Live Human Detector on Outbound Phone Calls [R]
Mirrored from r/MachineLearning for archival readability. Support the source by reading on the original site.
Goal
To save humans wasting time sitting in Call Centre queues waiting to be answered
To have tool listen in on the audio stream of a live call, post IVR Navigation - to determine whether the call has transitioned out of the queue and to a live person.
Requirements
The tool must be able to classify the audio within a sub 1-2 seconds contextual window with as high confidence level as possible.
This is not a typical AMD tool, we are not just detecting machine audio vs human speech
Assumed Challenges
- It may be difficult to determine between a pre-recorded RVA (Recorded Voice Announcement) and a human speaking. RVA typically are professionally recorded with distinct pitches and emotional queues, have clean audio with no background noise or silence before and after the message. This is not always the case, especially if announcements are recorded in house by the general staff.
- When a call is transitioning and 'Answered' there is usually a distinct soft click and or some background noise before the agent starts speaking.
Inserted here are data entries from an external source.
Lemma InlineServer_listRecent_caller req u :
  callerOf X req = Some u →
  InlineServer.listRecent X req = InlineServer.get_recent X u req.
Proof.
  intros H. unfold InlineServer.listRecent. by rewrite (verify_caller _ _ _ H).
Qed.

End BackendFacts.

(** ** Submit *)

Section SubmitFacts.
Variable X : Externals.

Lemma Routes_post_400 u req env c :
  status (Routes.post X u req env c).1 = 400
  ↔ truthy (body req !! "moodValue") = false
    ∨ truthy (body req !! "recordedAt") = false.
Proof.
  unfold Routes.post.
  destruct (truthy (body req !! "moodValue")); cbn [negb]; [|by intuition].
  destruct (body req !! "recordedAt") as [v|] eqn:Hv; [|by intuition].
  destruct (truthy (Some v)); cbn [negb]; [|by intuition].
  destruct (parseInt (body req !! "moodValue"));
    [destruct (Timestamp_fromDate X (new_Date X v))|]; cbn;
    (split; [discriminate|intros [?|?]; discriminate]).
Qed.

Lemma Routes_post_unchanged u req env c :
  status (Routes.post X u req env c).1 ≠ 201 → (Routes.post X u req env c).2 = c.
Proof.
  unfold Routes.post.
  destruct (truthy (body req !! "moodValue")); cbn [negb]; [|done].
  destruct (body req !! "recordedAt") as [v|]; [|done].
  destruct (truthy (Some v)); cbn [negb]; [|done].
  destruct (parseInt (body req !! "moodValue")); [|done].
  destruct (Timestamp_fromDate X (new_Date X v)); cbn; done.
Qed.

Lemma Routes_post_201 u req env c v rating ts :
  truthy (body req !! "moodValue") = true →
  body req !! "recordedAt" = Some v →
  truthy (Some v) = true →
  parseInt (body req !! "moodValue") = Some rating →
  Timestamp_fromDate X (new_Date X v) = Some ts →
  c !! autoId env = None →
  Routes.post X u req env c
  = (mkResponse 201 (Added "Mood entry added successfully." None),
     <[autoId env := submittedDoc u rating req ts]> c).
Proof.
  intros Hm Hv Ht Hr Hts Hid. unfold Routes.post, collection_add.
  rewrite Hm, Hv, Ht, Hr, Hts, Hid. done.
Qed.

(** A rating or a date that does not convert: the router answers 500. *)
Lemma Routes_post_500 u req env c v :
  truthy (body req !! "moodValue") = true →
  body req !! "recordedAt" = Some v →
  truthy (Some v) = true →
  parseInt (body req !! "moodValue") = None
  ∨ Timestamp_fromDate X (new_Date X v) = None →
  Routes.post X u req env c
  = (mkResponse 500 (Error "Internal Server Error while adding mood."), c).
Proof.
  intros Hm Hv Ht H. unfold Routes.post. rewrite Hm, Hv, Ht. cbn [negb].
  destruct H as [-> | H]; [done|].
  destruct (parseInt (body req !! "moodValue")); [|done]. by rewrite H.
Qed.

Lemma InlineServer_post_400 u req env c :
  status (InlineServer.post u req env c).1 = 400
  ↔ truthy (body req !! "moodValue") = false.
Proof.
  unfold InlineServer.post.
  destruct (truthy (body req !! "moodValue")); cbn [negb]; [|done].
  destruct (parseInt (body req !! "moodValue"));
    [destruct (collection_add _ _ _)|]; cbn; split; discriminate.
Qed.

Lemma InlineServer_post_unchanged u req env c :
  status (InlineServer.post u req env c).1 ≠ 201 →
  (InlineServer.post u req env c).2 = c.
Proof.
  unfold InlineServer.post.
  destruct (truthy (body req !! "moodValue")); cbn [negb]; [|done].
  destruct (parseInt (body req !! "moodValue")); [|done].
  destruct (collection_add _ _ _); cbn; done.
Qed.

Lemma InlineServer_post_201 u req env c rating :
  truthy (body req !! "moodValue") = true →
  parseInt (body req !! "moodValue") = Some rating →
  c !! autoId env = None →
  InlineServer.post u req env c
  = (mkResponse 201
       (Added "Mood entry added successfully." (Some (autoId env))),
     <[autoId env := submittedDoc u rating req (serverTimestamp env)]> c).
Proof.
  intros Hm Hr Hid. unfold InlineServer.post, collection_add.
  rewrite Hm, Hr, Hid. done.
Qed.

Lemma InlineServer_post_500 u req env c :
  truthy (body req !! "moodValue") = true →
  parseInt (body req !! "moodValue") = None →
  InlineServer.post u req env c
  = (mkResponse 500 (Error "Internal Server Error while adding mood."), c).
Proof.
  intros Hm Hr. unfold InlineServer.post. by rewrite Hm, Hr.
Qed.

End SubmitFacts.

(** C1, as the routes have it.  For a verified caller, submit answers 400
    exactly when [moodValue] is falsy (absent, [null], [false], 0, [NaN],
    the empty string) or, in the router, [recordedAt] is falsy, and then
    nothing is persisted; there is no check of the range.  A request that
    passes, whose rating and [recordedAt] convert and whose document id is
    free, is answered 201 and persists one entry with [parseInt(moodValue)]
    as its rating: an integer below 2^53 in magnitude is stored as it is,
    the ratings 1 to 5 and 6 alike, and ["x"] is stored as [NaN].  A
    rating that cannot be printed (an object with a [toString] property of
    its own) makes [parseInt] throw: the answer is 500 and nothing is
    persisted. *)
Theorem submit_rejects_only_falsy X req env c u :
  callerOf X req = Some u →
  (status (Server.submit X req env c).1 = 400
   ↔ truthy (body req !! "moodValue") = false
     ∨ truthy (body req !! "recordedAt") = false)
  ∧ (status (Server.submit X req env c).1 = 400 →
     (Server.submit X req env c).2 = c)
  ∧ (∀ v rating ts,
       truthy (body req !! "moodValue") = true →
       body req !! "recordedAt" = Some v →
       truthy (Some v) = true →
       parseInt (body req !! "moodValue") = Some rating →
       Timestamp_fromDate X (new_Date X v) = Some ts →
       c !! autoId env = None →
       status (Server.submit X req env c).1 = 201
       ∧ (Server.submit X req env c).2
         = <[autoId env := submittedDoc u rating req ts]> c)
  ∧ (truthy (body req !! "moodValue") = true →
     truthy (body req !! "recordedAt") = true →
     parseInt (body req !! "moodValue") = None →
     status (Server.submit X req env c).1 = 500
     ∧ (Server.submit X req env c).2 = c)
  ∧ (status (InlineServer.submit X req env c).1 = 400
     ↔ truthy (body req !! "moodValue") = false)
  ∧ (status (InlineServer.submit X req env c).1 = 400 →
     (InlineServer.submit X req env c).2 = c)
  ∧ (∀ rating,
       truthy (body req !! "moodValue") = true →
       parseInt (body req !! "moodValue") = Some rating →
       c !! autoId env = None →
       InlineServer.submit X req env c
       = (mkResponse 201
            (Added "Mood entry added successfully." (Some (autoId env))),
          <[autoId env := submittedDoc u rating req (serverTimestamp env)]> c))
  ∧ (truthy (body req !! "moodValue") = true →
     parseInt (body req !! "moodValue") = None →
     status (InlineServer.submit X req env c).1 = 500
     ∧ (InlineServer.submit X req env c).2 = c)
  ∧ (∀ r, - 2 ^ 53 < r < 2 ^ 53 →
          truthy (Some (JInt r)) = negb (r =? 0)
          ∧ parseInt (Some (JInt r)) = Some (Int r))
  ∧ truthy (Some (JStr "x")) = true
  ∧ parseInt (Some (JStr "x")) = Some NaN
  ∧ (∀ fields, parseInt (Some (JObj (("toString", JNull) :: fields))) = None).
Proof.
  intros Hu.
  rewrite (Server_submit_caller X req u Hu).
  rewrite (InlineServer_submit_caller X req u Hu).
  split_and!.
  - apply Routes_post_400.
  - intros H. apply Routes_post_unchanged. rewrite H. done.
  - intros v rating ts Hm Hv Ht Hr Hts Hid.
    rewrite (Routes_post_201 X u req env c v rating ts Hm Hv Ht Hr Hts Hid).
    done.
  - intros Hm Ht Hr.
    destruct (body req !! "recordedAt") as [v|] eqn:Hv; [|done].
    rewrite (Routes_post_500 X u req env c v Hm Hv Ht); [done|by left].
  - apply InlineServer_post_400.
  - intros H. apply InlineServer_post_unchanged. rewrite H. done.
  - intros rating. apply InlineServer_post_201.
  - intros Hm Hr. by rewrite (InlineServer_post_500 u req env c Hm Hr).
  - intros r Hr. split; [by apply truthy_JInt|by apply parseInt_JInt].
  - done.
  - done.
  - done.
Qed.

Lemma submit_rejects_only_falsy_witness :
  (status (Server.submit exampleX submit6 exampleEnv exampleCollection).1
   = 400
   ↔ truthy (body submit6 !! "moodValue") = false
     ∨ truthy (body submit6 !! "recordedAt") = false)
  ∧ status (Server.submit exampleX submit6 exampleEnv exampleCollection).1
    = 201
  ∧ (Server.submit exampleX submit6 exampleEnv exampleCollection).2
    = <["m2" := mkMoodDoc "alice" (Int 6) (JStr "")
                  (mkTimestamp 1704153600 0)]> exampleCollection.
Proof.
  destruct (submit_rejects_only_falsy exampleX submit6 exampleEnv
              exampleCollection "alice" eq_refl) as (H400 & _ & H201 & _).
  split; [exact H400|].
  apply (H201 (JStr "2024-01-02") (Int 6) (mkTimestamp 1704153600 0));
    reflexivity.
Defined.

(** C1 fails as stated: a rating of 6 and the rating ["x"] are accepted
    with 201 and persisted, as 6 and as [NaN]. *)
Lemma submit_accepts_6_and_x :
  status (Server.submit exampleX submit6 exampleEnv exampleCollection).1 = 201
  ∧ moodValue <$> (Server.submit exampleX submit6 exampleEnv
                     exampleCollection).2 !! "m2" = Some (Int 6)
  ∧ status (Server.submit exampleX submitX exampleEnv exampleCollection).1 = 201
  ∧ moodValue <$> (Server.submit exampleX submitX exampleEnv
                     exampleCollection).2 !! "m2" = Some NaN
  ∧ status (InlineServer.submit exampleX submit6 exampleEnv
              exampleCollection).1 = 201
  ∧ moodValue <$> (InlineServer.submit exampleX submit6 exampleEnv
                     exampleCollection).2 !! "m2" = Some (Int 6).
Proof. vm_compute. done. Qed.

(** ** Update and delete *)

Section UpdateFacts.
Variable X : Externals.

Lemma Routes_put_forbidden u req env c e :
  c !! params_id req = Some e → userId e ≠ u →
  Routes.put X u req env c
  = (mkResponse 403 (Message "Unauthorized to update this mood entry."), c).
Proof.
  intros He Hne. unfold Routes.put. rewrite He.
  apply String.eqb_neq in Hne. rewrite Hne. done.
Qed.

Lemma Routes_delete_forbidden u req env c e :
  c !! params_id req = Some e → userId e ≠ u →
  Routes.delete u req env c
  = (mkResponse 403 (Message "Unauthorized to delete this mood entry."), c).
Proof.
  intros He Hne. unfold Routes.delete. rewrite He.
  apply String.eqb_neq in Hne. rewrite Hne. done.
Qed.

(** What [updateData] holds, field by field. *)
Lemma buildUpdateData_fields req :
  Routes.buildUpdateData X req
  = (mv ← match body req !! "moodValue" with
          | Some _ => Some <$> parseInt (body req !! "moodValue")
          | None => Some None
          end;
     match body req !! "recordedAt" with
     | Some v =>
         ts ← Timestamp_fromDate X (new_Date X v);
         Some (mkUpdateData mv (body req !! "notes") (Some ts))
     | None => Some (mkUpdateData mv (body req !! "notes") None)
     end).
Proof.
  unfold Routes.buildUpdateData, emptyUpdate.
  destruct (body req !! "moodValue") as [m|]; [|cbn].
  - destruct (parseInt (Some m)); [cbn|done].
    destruct (body req !! "notes"), (body req !! "recordedAt"); done.
  - destruct (body req !! "notes"), (body req !! "recordedAt"); done.
Qed.

Lemma Routes_put_owner u req env c e :
  c !! params_id req = Some e → userId e = u →
  Routes.put X u req env c
  = match Routes.buildUpdateData X req with
    | Some updateData =>
        if update_accepts X updateData
        then (mkResponse 200 (Message "Mood entry updated successfully."),
              <[params_id req := applyUpdate updateData e]> c)
        else (mkResponse 500
                (Error "Internal Server Error while updating mood."), c)
    | None =>
        (mkResponse 500 (Error "Internal Server Error while updating mood."), c)
    end.
Proof.
  intros He Hu. unfold Routes.put. rewrite He.
  apply String.eqb_eq in Hu. rewrite Hu. done.
Qed.

Lemma Routes_put_status u req env c :
  status (Routes.put X u req env c).1 ≠ 400.
Proof.
  unfold Routes.put.
  destruct (c !! params_id req) as [e|]; [|done].
  destruct (String.eqb (userId e) u); cbn [negb]; [|done].
  destruct (Routes.buildUpdateData X req) as [ud|]; [|done].
  destruct (update_accepts X ud); done.
Qed.

Lemma applyUpdate_empty e : applyUpdate emptyUpdate e = e.
Proof. by destruct e. Qed.

End UpdateFacts.

(** C2.  A verified caller who does not own the entry gets 403 from update
    and from delete, whatever the body holds and whatever the externals
    do with it, and the collection is left as it was. *)
Theorem update_delete_not_owner_403 X req env c e u :
  callerOf X req = Some u →
  c !! params_id req = Some e →
  userId e ≠ u →
  Server.update X req env c
  = (mkResponse 403 (Message "Unauthorized to update this mood entry."), c)
  ∧ Server.delete X req env c
    = (mkResponse 403 (Message "Unauthorized to delete this mood entry."), c).
Proof.
  intros Hu He Hne.
  rewrite (Server_update_caller X req u Hu), (Server_delete_caller X req u Hu).
  split.
  - by apply (Routes_put_forbidden X u req env c e).
  - by apply (Routes_delete_forbidden u req env c e).
Qed.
This silence period, whilst a good indication a call has been answered could be confused with quiet periods between music or RVA announcements in the queue.
- It may be difficult to determine if we have been answered by Voicemail - whilst there is usually a beep at the end, the message itself would also start with a silence period followed by audio sounding similar to an RVA.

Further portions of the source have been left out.